Write only the number of lines in the data that include the word "BuildResult".
[Source material — start]
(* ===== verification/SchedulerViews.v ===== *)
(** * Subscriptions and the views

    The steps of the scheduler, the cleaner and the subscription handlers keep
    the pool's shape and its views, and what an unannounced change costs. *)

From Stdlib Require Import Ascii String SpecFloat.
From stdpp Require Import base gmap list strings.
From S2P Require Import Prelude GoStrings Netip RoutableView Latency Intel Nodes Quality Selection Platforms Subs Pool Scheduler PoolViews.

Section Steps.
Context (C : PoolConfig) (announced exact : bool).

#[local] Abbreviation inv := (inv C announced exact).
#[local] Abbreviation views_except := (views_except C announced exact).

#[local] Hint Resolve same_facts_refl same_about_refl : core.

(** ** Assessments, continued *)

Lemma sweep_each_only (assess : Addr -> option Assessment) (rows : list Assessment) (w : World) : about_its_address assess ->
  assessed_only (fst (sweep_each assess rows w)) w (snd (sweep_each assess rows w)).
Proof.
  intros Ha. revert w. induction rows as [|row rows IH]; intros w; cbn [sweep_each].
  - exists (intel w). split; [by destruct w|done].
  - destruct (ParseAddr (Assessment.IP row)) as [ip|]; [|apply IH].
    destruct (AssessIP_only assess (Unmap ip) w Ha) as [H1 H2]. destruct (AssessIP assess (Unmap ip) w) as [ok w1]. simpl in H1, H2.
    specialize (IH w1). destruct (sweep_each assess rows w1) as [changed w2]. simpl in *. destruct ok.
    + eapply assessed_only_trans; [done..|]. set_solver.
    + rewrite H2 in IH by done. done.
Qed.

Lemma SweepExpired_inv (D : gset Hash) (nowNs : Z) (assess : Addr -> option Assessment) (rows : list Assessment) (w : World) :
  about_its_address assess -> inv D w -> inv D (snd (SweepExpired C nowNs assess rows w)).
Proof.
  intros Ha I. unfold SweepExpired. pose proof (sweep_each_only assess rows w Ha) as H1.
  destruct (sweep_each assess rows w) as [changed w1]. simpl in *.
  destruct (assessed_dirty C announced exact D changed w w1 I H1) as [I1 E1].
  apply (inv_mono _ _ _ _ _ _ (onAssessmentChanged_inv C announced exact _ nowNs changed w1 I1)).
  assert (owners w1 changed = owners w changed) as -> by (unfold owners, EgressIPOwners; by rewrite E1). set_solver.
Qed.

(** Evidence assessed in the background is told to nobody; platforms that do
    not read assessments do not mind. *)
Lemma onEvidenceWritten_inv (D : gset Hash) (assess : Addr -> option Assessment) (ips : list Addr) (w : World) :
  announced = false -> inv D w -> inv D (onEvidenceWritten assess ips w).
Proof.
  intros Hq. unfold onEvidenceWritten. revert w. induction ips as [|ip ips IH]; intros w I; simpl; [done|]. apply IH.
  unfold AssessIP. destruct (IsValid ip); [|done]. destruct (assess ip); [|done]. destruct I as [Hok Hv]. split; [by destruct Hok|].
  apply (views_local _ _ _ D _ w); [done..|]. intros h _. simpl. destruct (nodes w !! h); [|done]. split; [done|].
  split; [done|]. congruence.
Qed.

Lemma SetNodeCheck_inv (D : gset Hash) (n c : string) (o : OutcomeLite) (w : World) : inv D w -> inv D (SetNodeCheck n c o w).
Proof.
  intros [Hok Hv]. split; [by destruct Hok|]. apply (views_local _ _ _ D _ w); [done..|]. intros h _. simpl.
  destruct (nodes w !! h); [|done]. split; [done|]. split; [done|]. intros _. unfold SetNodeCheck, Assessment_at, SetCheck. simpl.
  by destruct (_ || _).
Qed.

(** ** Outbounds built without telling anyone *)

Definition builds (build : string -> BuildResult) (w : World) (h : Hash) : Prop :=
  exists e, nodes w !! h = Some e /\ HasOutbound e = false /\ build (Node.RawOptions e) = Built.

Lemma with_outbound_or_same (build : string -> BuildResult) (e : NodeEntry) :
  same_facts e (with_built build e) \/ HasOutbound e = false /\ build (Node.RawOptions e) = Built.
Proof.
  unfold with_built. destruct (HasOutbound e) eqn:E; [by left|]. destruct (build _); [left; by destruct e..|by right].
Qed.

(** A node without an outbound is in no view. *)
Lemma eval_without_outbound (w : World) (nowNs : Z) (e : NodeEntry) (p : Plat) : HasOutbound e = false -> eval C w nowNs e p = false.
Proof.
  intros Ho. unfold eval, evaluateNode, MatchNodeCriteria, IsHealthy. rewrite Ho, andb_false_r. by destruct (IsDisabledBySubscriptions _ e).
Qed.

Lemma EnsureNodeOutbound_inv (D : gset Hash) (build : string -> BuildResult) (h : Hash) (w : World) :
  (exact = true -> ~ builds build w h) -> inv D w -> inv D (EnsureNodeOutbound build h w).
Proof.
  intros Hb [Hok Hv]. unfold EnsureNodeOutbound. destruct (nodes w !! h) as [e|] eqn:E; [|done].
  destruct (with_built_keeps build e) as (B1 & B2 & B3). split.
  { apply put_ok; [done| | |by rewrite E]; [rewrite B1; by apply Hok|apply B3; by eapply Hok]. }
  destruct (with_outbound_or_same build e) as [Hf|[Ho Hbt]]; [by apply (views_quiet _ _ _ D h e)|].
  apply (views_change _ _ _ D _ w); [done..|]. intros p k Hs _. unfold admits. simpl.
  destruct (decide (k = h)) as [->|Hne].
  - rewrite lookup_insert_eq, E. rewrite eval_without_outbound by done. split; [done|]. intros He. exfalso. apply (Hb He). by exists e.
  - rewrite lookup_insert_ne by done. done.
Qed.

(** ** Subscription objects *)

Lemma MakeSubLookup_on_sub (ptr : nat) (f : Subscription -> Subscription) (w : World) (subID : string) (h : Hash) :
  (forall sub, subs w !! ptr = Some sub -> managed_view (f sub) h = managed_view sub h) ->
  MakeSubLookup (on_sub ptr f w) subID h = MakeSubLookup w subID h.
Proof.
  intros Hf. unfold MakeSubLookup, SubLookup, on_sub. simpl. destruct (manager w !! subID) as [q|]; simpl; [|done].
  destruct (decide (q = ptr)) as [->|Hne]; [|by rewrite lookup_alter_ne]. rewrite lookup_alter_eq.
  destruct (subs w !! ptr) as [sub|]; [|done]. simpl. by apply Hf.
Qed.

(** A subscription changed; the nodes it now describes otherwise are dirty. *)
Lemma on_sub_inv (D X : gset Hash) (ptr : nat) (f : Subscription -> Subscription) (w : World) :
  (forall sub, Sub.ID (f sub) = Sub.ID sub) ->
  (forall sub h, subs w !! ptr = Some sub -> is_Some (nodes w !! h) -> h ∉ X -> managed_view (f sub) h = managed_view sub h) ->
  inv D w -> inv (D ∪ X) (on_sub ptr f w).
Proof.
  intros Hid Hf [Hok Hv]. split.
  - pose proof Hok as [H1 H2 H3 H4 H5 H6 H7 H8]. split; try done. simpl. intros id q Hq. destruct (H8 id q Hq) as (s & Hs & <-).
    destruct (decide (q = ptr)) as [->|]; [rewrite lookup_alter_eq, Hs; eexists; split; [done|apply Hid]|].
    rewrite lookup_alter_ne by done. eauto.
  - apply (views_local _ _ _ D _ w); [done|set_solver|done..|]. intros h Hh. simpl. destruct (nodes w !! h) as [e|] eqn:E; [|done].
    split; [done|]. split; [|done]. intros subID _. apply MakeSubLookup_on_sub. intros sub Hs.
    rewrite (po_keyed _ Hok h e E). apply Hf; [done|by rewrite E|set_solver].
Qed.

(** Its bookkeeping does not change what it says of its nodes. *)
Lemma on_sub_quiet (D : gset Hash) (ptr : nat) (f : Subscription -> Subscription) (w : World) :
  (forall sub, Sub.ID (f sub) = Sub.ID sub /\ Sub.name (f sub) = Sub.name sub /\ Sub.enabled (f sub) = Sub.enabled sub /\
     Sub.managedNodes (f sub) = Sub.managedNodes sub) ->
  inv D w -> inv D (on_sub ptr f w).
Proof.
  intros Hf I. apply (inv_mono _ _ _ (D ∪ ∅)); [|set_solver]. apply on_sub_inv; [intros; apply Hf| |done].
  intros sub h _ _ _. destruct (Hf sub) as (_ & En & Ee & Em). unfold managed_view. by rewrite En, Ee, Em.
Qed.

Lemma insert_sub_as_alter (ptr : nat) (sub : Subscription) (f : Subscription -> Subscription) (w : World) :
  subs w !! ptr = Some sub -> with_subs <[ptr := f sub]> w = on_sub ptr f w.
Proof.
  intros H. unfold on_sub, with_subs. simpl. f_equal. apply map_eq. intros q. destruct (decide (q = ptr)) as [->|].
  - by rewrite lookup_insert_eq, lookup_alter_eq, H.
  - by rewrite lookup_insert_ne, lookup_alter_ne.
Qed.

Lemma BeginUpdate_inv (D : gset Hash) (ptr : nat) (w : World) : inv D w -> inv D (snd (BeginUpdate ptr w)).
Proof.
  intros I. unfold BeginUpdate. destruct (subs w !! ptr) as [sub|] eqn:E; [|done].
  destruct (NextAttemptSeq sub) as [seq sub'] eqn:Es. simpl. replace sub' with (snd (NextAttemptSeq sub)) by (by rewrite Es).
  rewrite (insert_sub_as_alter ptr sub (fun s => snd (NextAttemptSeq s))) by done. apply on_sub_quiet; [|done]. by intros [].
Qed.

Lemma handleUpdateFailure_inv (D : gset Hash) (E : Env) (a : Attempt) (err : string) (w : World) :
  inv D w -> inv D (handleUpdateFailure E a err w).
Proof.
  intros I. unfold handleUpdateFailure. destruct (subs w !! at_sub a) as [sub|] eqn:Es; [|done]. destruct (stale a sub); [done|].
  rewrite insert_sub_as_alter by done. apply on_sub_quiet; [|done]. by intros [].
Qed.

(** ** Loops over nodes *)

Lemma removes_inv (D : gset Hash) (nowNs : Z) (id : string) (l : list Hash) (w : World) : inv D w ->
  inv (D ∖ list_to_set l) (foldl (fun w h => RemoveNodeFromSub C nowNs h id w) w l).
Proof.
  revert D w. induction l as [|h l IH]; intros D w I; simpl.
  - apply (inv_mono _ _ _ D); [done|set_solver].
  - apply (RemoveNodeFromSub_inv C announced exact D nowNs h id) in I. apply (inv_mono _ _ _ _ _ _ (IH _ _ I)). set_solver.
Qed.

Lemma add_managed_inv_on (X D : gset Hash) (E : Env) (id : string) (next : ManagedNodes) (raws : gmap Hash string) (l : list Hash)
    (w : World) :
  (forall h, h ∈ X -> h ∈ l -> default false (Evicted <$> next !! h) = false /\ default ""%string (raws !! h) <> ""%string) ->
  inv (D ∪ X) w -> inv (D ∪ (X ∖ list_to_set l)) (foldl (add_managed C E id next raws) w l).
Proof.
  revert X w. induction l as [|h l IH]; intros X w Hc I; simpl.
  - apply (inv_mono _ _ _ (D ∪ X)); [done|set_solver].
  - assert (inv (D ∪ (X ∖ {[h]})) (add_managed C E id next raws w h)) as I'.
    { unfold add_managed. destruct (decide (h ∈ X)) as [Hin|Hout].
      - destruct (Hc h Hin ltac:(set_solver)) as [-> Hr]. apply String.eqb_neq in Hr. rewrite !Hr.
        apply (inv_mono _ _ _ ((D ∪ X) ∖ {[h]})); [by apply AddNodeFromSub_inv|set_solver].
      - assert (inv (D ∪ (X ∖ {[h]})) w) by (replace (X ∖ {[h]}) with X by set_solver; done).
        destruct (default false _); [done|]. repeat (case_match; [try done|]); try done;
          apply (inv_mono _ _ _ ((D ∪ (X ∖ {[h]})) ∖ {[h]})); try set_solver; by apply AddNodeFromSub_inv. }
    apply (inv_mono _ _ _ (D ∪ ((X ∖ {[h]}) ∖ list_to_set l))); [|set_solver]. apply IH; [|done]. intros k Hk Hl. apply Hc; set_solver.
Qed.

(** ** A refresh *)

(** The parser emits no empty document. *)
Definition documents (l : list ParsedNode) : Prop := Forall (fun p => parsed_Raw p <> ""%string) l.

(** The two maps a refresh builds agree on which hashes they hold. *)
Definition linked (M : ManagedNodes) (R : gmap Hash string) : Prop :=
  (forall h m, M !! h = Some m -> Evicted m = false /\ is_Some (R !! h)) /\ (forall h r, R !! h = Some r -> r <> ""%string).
[Source material — finish]
[Reply to the task]
3